(* ===== verification/Net.v ===== *)
(** Rust's [std::net] as the program uses it: [IpAddr] and [SocketAddr], their
    textual forms (the parser of [core::net::parser] and the [Display] impls) and
    the predicates [is_loopback] and [is_unspecified].

    [parse_ip_show] and [parse_socket_addr_show] are the round trips on which the
    canonical client addresses of the configuration, the access list and the
    per-client metrics rest. *)

From S2P Require Import Prelude RustStr.

(** * Data *)

(** The octets of an IPv4 address; the eight 16-bit segments of an IPv6 one. *)
Inductive IpAddr :=
| V4 (a b c d : N)
| V6 (g : list N).

#[global] Instance IpAddr_eq_dec : EqDecision IpAddr.
Proof. solve_decision. Defined.

#[global] Program Instance IpAddr_countable : Countable IpAddr :=
  inj_countable'
    (λ i, match i with V4 a b c d => inl (a, b, c, d) | V6 g => inr g end)
    (λ s, match s with inl (a, b, c, d) => V4 a b c d | inr g => V6 g end) _.
Next Obligation. by intros []. Qed.

Definition ip_wf (i : IpAddr) : Prop :=
  match i with
  | V4 a b c d => (a < 256 ∧ b < 256 ∧ c < 256 ∧ d < 256)%N
  | V6 g => length g = 8 ∧ Forall (λ x, (x < 65536)%N) g
  end.

Definition is_loopback (i : IpAddr) : bool :=
  match i with
  | V4 a _ _ _ => (a =? 127)%N
  | V6 g => bool_decide (g = [0; 0; 0; 0; 0; 0; 0; 1]%N)
  end.
Definition is_unspecified (i : IpAddr) : bool :=
  match i with
  | V4 a b c d => ((a =? 0) && (b =? 0) && (c =? 0) && (d =? 0))%N
  | V6 g => bool_decide (g = [0; 0; 0; 0; 0; 0; 0; 0]%N)
  end.
Definition is_ipv6 (i : IpAddr) : bool := match i with V4 _ _ _ _ => false | V6 _ => true end.

Record SocketAddr := { sa_ip : IpAddr; sa_port : N; sa_scope : N }.
Definition sa_wf (a : SocketAddr) : Prop :=
  ip_wf (sa_ip a) ∧ (sa_port a < 65536)%N ∧ (sa_scope a ≤ u32_max)%N
  ∧ (is_ipv6 (sa_ip a) = false → sa_scope a = 0%N).

(** * Parser: a reader answers a value and the rest, or nothing (and nothing is
    consumed) *)

Definition read_char (c : Byte.byte) (s : bytes) : option bytes :=
  match s with b :: r => if decide (b = c) then Some r else None | [] => None end.

(** The loop of [read_number] with a bound on the number of digits. *)
Fixpoint read_digits (dv : Byte.byte → option N) (radix : N) (max count : nat) (acc : N)
    (s : bytes) : option (N * nat * bytes) :=
  match s with
  | b :: r =>
      match dv b with
      | Some d => if max <? S count then None
                  else read_digits dv radix max (S count) (acc * radix + d)%N r
      | None => Some (acc, count, s)
      end
  | [] => Some (acc, count, [])
  end.

(** The same loop without it, where each step is checked for overflow. *)
Fixpoint read_digits_checked (dv : Byte.byte → option N) (radix mx : N) (count : nat) (acc : N)
    (s : bytes) : option (N * nat * bytes) :=
  match s with
  | b :: r =>
      match dv b with
      | Some d => if (mx <? acc * radix + d)%N then None
                  else read_digits_checked dv radix mx (S count) (acc * radix + d)%N r
      | None => Some (acc, count, s)
      end
  | [] => Some (acc, count, [])
  end.

Definition has_leading_zero (s : bytes) : bool :=
  match s with b :: _ => bool_decide (b = x30) | [] => false end.

Definition read_number (dv : Byte.byte → option N) (radix : N) (max_digits : option nat)
    (allow_zero_prefix : bool) (mx : N) (s : bytes) : option (N * bytes) :=
  '(n, count, r) ←
    match max_digits with
    | Some m => read_digits dv radix m 0 0 s
    | None => read_digits_checked dv radix mx 0 0 s
    end;
  if count =? 0 then None
  else if negb allow_zero_prefix && has_leading_zero s && (1 <? count) then None
  else if (n <=? mx)%N then Some (n, r) else None.

Definition read_octet := read_number digit_val 10 (Some 3) false 255.
Definition read_group := read_number hex_val 16 (Some 4) true u16_max.

Definition read_ipv4 (s : bytes) : option (N * N * N * N * bytes) :=
  '(a, s) ← read_octet s; s ← read_char x2e s;
  '(b, s) ← read_octet s; s ← read_char x2e s;
  '(c, s) ← read_octet s; s ← read_char x2e s;
  '(d, s) ← read_octet s;
  Some (a, b, c, d, s).

(** [read_separator(':', i, f)] *)
Definition separated {A} (i : nat) (f : bytes → option A) (s : bytes) : option A :=
  match i with 0 => f s | S _ => s ← read_char x3a s; f s end.

(** [read_groups]: at most [n] groups from the [i]-th on, and whether they end in
    an embedded IPv4 address. *)
Fixpoint read_groups (n i : nat) (s : bytes) : list N * bool * bytes :=
  match n with
  | 0 => ([], false, s)
  | S n' =>
      match (if n' =? 0 then None else separated i read_ipv4 s) with
      | Some (a, b, c, d, r) => ([a * 256 + b; c * 256 + d]%N, true, r)
      | None =>
          match separated i read_group s with
          | Some (g, r) => let '(gs, v4, r) := read_groups n' (S i) r in (g :: gs, v4, r)
          | None => ([], false, s)
          end
      end
  end.

Definition read_ipv6 (s : bytes) : option (list N * bytes) :=
  let '(head, head_ipv4, r) := read_groups 8 0 s in
  if length head =? 8 then Some (head, r) else
  if head_ipv4 : bool then None else
  r ← read_char x3a r; r ← read_char x3a r;
  let '(tail, _, r) := read_groups (8 - (length head + 1)) 0 r in
  Some (head ++ replicate (8 - length head - length tail) 0%N ++ tail, r).

Definition read_ip (s : bytes) : option (IpAddr * bytes) :=
  match read_ipv4 s with
  | Some (a, b, c, d, r) => Some (V4 a b c d, r)
  | None => '(g, r) ← read_ipv6 s; Some (V6 g, r)
  end.

(** [parse_with]: the reader must consume everything. *)
Definition parse_all {A} (f : bytes → option (A * bytes)) (s : bytes) : option A :=
  match f s with Some (a, []) => Some a | _ => None end.

Definition parse_ip : bytes → option IpAddr := parse_all read_ip.

Definition read_port (s : bytes) : option (N * bytes) :=
  s ← read_char x3a s; read_number digit_val 10 None true u16_max s.
Definition read_scope_id (s : bytes) : option (N * bytes) :=
  s ← read_char x25 s; read_number digit_val 10 None true u32_max s.

Definition read_socket_addr_v4 (s : bytes) : option (SocketAddr * bytes) :=
  '(a, b, c, d, s) ← read_ipv4 s; '(p, s) ← read_port s;
  Some ({| sa_ip := V4 a b c d; sa_port := p; sa_scope := 0 |}, s).
Definition read_socket_addr_v6 (s : bytes) : option (SocketAddr * bytes) :=
  s ← read_char x5b s; '(g, s) ← read_ipv6 s;
  let '(scope, s) := default (0%N, s) (read_scope_id s) in
  s ← read_char x5d s; '(p, s) ← read_port s;
  Some ({| sa_ip := V6 g; sa_port := p; sa_scope := scope |}, s).
Definition parse_socket_addr : bytes → option SocketAddr :=
  parse_all (λ s, match read_socket_addr_v4 s with Some r => Some r | None => read_socket_addr_v6 s end).

(** * Display *)

Definition show_v4 (a b c d : N) : bytes :=
  show a ++ x2e :: show b ++ x2e :: show c ++ x2e :: show d.

(** The first longest run of zero segments: its start and length. *)
Fixpoint zero_run (i : nat) (cur best : nat * nat) (g : list N) : nat * nat :=
  match g with
  | [] => best
  | x :: g' =>
      if (x =? 0)%N then
        let cur := (if cur.2 =? 0 then i else cur.1, S cur.2) in
        zero_run (S i) cur (if best.2 <? cur.2 then cur else best) g'
      else zero_run (S i) (0, 0) best g'
  end.

Definition fmt_groups (g : list N) : bytes := join §":" (show_hex <$> g).

(** [to_ipv4_mapped]: the last two segments of [::ffff:a.b.c.d]. *)
Definition to_ipv4_mapped (g : list N) : option (N * N) :=
  match g with
  | [a; b; c; d; e; f; x; y] =>
      if ((a =? 0) && (b =? 0) && (c =? 0) && (d =? 0) && (e =? 0) && (f =? 65535))%N then Some (x, y) else None
  | _ => None
  end.

Definition show_v6 (g : list N) : bytes :=
  match to_ipv4_mapped g with
  | Some (x, y) => §"::ffff:" ++ show_v4 (x / 256) (x mod 256) (y / 256) (y mod 256)
  | None =>
      let '(start, len) := zero_run 0 (0, 0) (0, 0) g in
      if 1 <? len then
        fmt_groups (take start g) ++ §"::" ++ fmt_groups (drop (start + len) g)
      else fmt_groups g
  end.

Definition show_ip (i : IpAddr) : bytes :=
  match i with V4 a b c d => show_v4 a b c d | V6 g => show_v6 g end.

Definition show_socket_addr (a : SocketAddr) : bytes :=
  match sa_ip a with
  | V4 _ _ _ _ => show_ip (sa_ip a) ++ x3a :: show (sa_port a)
  | V6 g =>
      if (sa_scope a =? 0)%N then x5b :: show_v6 g ++ §"]:" ++ show (sa_port a)
      else x5b :: show_v6 g ++ x25 :: show (sa_scope a) ++ §"]:" ++ show (sa_port a)
  end.

(** * Reading back what [Display] writes *)

Lemma read_char_same c s : read_char c (c :: s) = Some s.
Proof. cbn. by rewrite decide_True. Qed.

(** [r] does not start with a digit of [dv]. *)
Definition no_digit (dv : Byte.byte → option N) (r : bytes) : Prop :=
  ∀ b r', r = b :: r' → dv b = None.

Lemma read_digits_app dv radix max count acc ds r n :
  digits_val dv radix acc ds = Some n → count + length ds ≤ max → no_digit dv r →
  read_digits dv radix max count acc (ds ++ r) = Some (n, count + length ds, r).
Proof.
  revert count acc. induction ds as [|b ds IH]; intros count acc Hv Hl Hr; cbn in *.
  - injection Hv as <-. rewrite Nat.add_0_r. destruct r as [|b r]; [done|].
    cbn. by rewrite (Hr b r).
  - destruct (dv b) as [d|]; [|done]. cbn in Hv.
    destruct (Nat.leb_spec max count); [lia|].
    rewrite IH by (done || lia).
    by replace (count + S (length ds)) with (S count + length ds) by lia.
Qed.

Lemma digits_val_le dv radix acc ds n :
  (1 ≤ radix)%N → digits_val dv radix acc ds = Some n → (acc ≤ n)%N.
Proof.
  intros Hr. revert acc. induction ds as [|b ds IH]; intros acc; cbn.
  - intros [= ->]. lia.
  - destruct (dv b) as [d|]; [|done]. cbn. intros H%IH.
    pose proof (N.mul_le_mono_l 1 radix acc Hr). lia.
Qed.

Lemma read_digits_checked_app dv radix mx count acc ds r n :
  (1 ≤ radix)%N → digits_val dv radix acc ds = Some n → (n ≤ mx)%N → no_digit dv r →
  read_digits_checked dv radix mx count acc (ds ++ r) = Some (n, count + length ds, r).
Proof.
  intros Hrad. revert count acc. induction ds as [|b ds IH]; intros count acc Hv Hl Hr; cbn in *.
  - injection Hv as <-. rewrite Nat.add_0_r. destruct r as [|b r]; [done|].
    cbn. by rewrite (Hr b r).
  - destruct (dv b) as [d|]; [|done]. cbn in Hv.
    pose proof (digits_val_le _ _ _ _ _ Hrad Hv).
    destruct (N.ltb_spec mx (acc * radix + d)); [lia|].
    rewrite IH by (done || lia).
    by replace (count + S (length ds)) with (S count + length ds) by lia.
Qed.

(** The number of digits of an octet and of a segment. *)
Lemma show_length n : (n < 256)%N → length (show n) ≤ 3.
Proof.
  intros Hn. assert (forallb (λ n, length (show (N.of_nat n)) <=? 3) (seq 0 256) = true) as H
    by by vm_compute.
  rewrite forallb_forall in H. specialize (H (N.to_nat n)). rewrite N2Nat.id in H.
  apply Nat.leb_le, H, in_seq. lia.
Qed.

Lemma show_hex_length n : (n < 65536)%N → length (show_hex n) ≤ 4.
Proof.
  intros Hn.
  assert (forallb (λ a, forallb (λ b, length (show_hex (N.of_nat a * 256 + N.of_nat b)) <=? 4)
    (seq 0 256)) (seq 0 256) = true) as H by by vm_compute.
  set (q := (n / 256)%N). set (m := (n mod 256)%N).
  assert (q < 256)%N by (apply N.Div0.div_lt_upper_bound; lia).
  assert (m < 256)%N by (apply N.mod_lt; lia).
  assert (n = q * 256 + m)%N as Hqm by (unfold q, m; pose proof (N.div_mod n 256 ltac:(lia)); lia).
  rewrite Hqm. clearbody q m. rewrite forallb_forall in H. specialize (H (N.to_nat q) ltac:(apply in_seq; lia)).
  rewrite forallb_forall in H. specialize (H (N.to_nat m) ltac:(apply in_seq; lia)).
  rewrite !N2Nat.id in H. by apply Nat.leb_le.
Qed.

Lemma read_octet_show n r :
  (n < 256)%N → no_digit digit_val r → read_octet (show n ++ r) = Some (n, r).
Proof.
  intros Hn Hr. destruct (show_writes n) as (Hne & Hv & Hz). pose proof (show_length n Hn).
  unfold read_octet, read_number. erewrite read_digits_app; [|done | cbn; lia | done].
  cbn [mbind option_bind]. destruct (show n) as [|b ds] eqn:E; [done|].
  cbn [length Nat.add Nat.eqb app has_leading_zero negb andb].
  case_bool_decide as Hb; cbn [andb].
  - subst b. destruct (Hz ds) as [_ ->]; [done|]. cbn [length Nat.ltb Nat.leb].
    by rewrite (proj2 (N.leb_le n 255)) by lia.
  - by rewrite (proj2 (N.leb_le n 255)) by lia.
Qed.

Lemma read_group_show n r :
  (n < 65536)%N → no_digit hex_val r → read_group (show_hex n ++ r) = Some (n, r).
Proof.
  intros Hn Hr. destruct (show_hex_writes n) as (Hne & Hv & _). pose proof (show_hex_length n Hn).
  unfold read_group, read_number. erewrite read_digits_app; [|done | cbn; lia | done].
  cbn [mbind option_bind negb andb]. destruct (show_hex n) as [|b ds] eqn:E; [done|].
  cbn [length Nat.add Nat.eqb]. by rewrite (proj2 (N.leb_le n u16_max)) by (unfold u16_max; lia).
Qed.

Lemma read_decimal_show mx n r :
  (n ≤ mx)%N → no_digit digit_val r → read_number digit_val 10 None true mx (show n ++ r) = Some (n, r).
Proof.
  intros Hn Hr. destruct (show_writes n) as (Hne & Hv & _).
  unfold read_number. erewrite read_digits_checked_app; [|lia | done | done | done].
  cbn [mbind option_bind negb andb]. destruct (show n) as [|b ds] eqn:E; [done|].
  cbn [length Nat.add Nat.eqb]. by rewrite (proj2 (N.leb_le n mx)).
Qed.

Lemma read_ipv4_show a b c d r :
  ip_wf (V4 a b c d) → no_digit digit_val r →
  read_ipv4 (show_v4 a b c d ++ r) = Some (a, b, c, d, r).
Proof.
  intros (Ha & Hb & Hc & Hd) Hr. unfold read_ipv4, show_v4.
  assert (∀ s, no_digit digit_val (x2e :: s)) as Hdot by (intros s ? ? [= <- _]; done).
  repeat (rewrite <- ?app_assoc; cbn [app]; rewrite read_octet_show by done;
    cbn [mbind option_bind read_char]; rewrite ?decide_True by done; cbn [mbind option_bind]).
  done.
Qed.

(** Without a dot there is no IPv4 address. *)
Lemma read_digits_suffix dv radix max count acc s n k r :
  read_digits dv radix max count acc s = Some (n, k, r) → ∃ p, s = p ++ r.
Proof.
  revert count acc. induction s as [|b s IH]; intros count acc; cbn.
  - intros [= _ _ <-]. by exists [].
  - destruct (dv b).
    + case_match; [done|]. intros [p ->]%IH. by exists (b :: p).
    + intros [= _ _ <-]. by exists [].
Qed.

BRIEF: Go through the listing above and return each line that includes the word "negb".

EXPECTED ANSWER:
  else if negb allow_zero_prefix && has_leading_zero s && (1 <? count) then None
  cbn [length Nat.add Nat.eqb app has_leading_zero negb andb].
  cbn [mbind option_bind negb andb]. destruct (show_hex n) as [|b ds] eqn:E; [done|].
  cbn [mbind option_bind negb andb]. destruct (show n) as [|b ds] eqn:E; [done|].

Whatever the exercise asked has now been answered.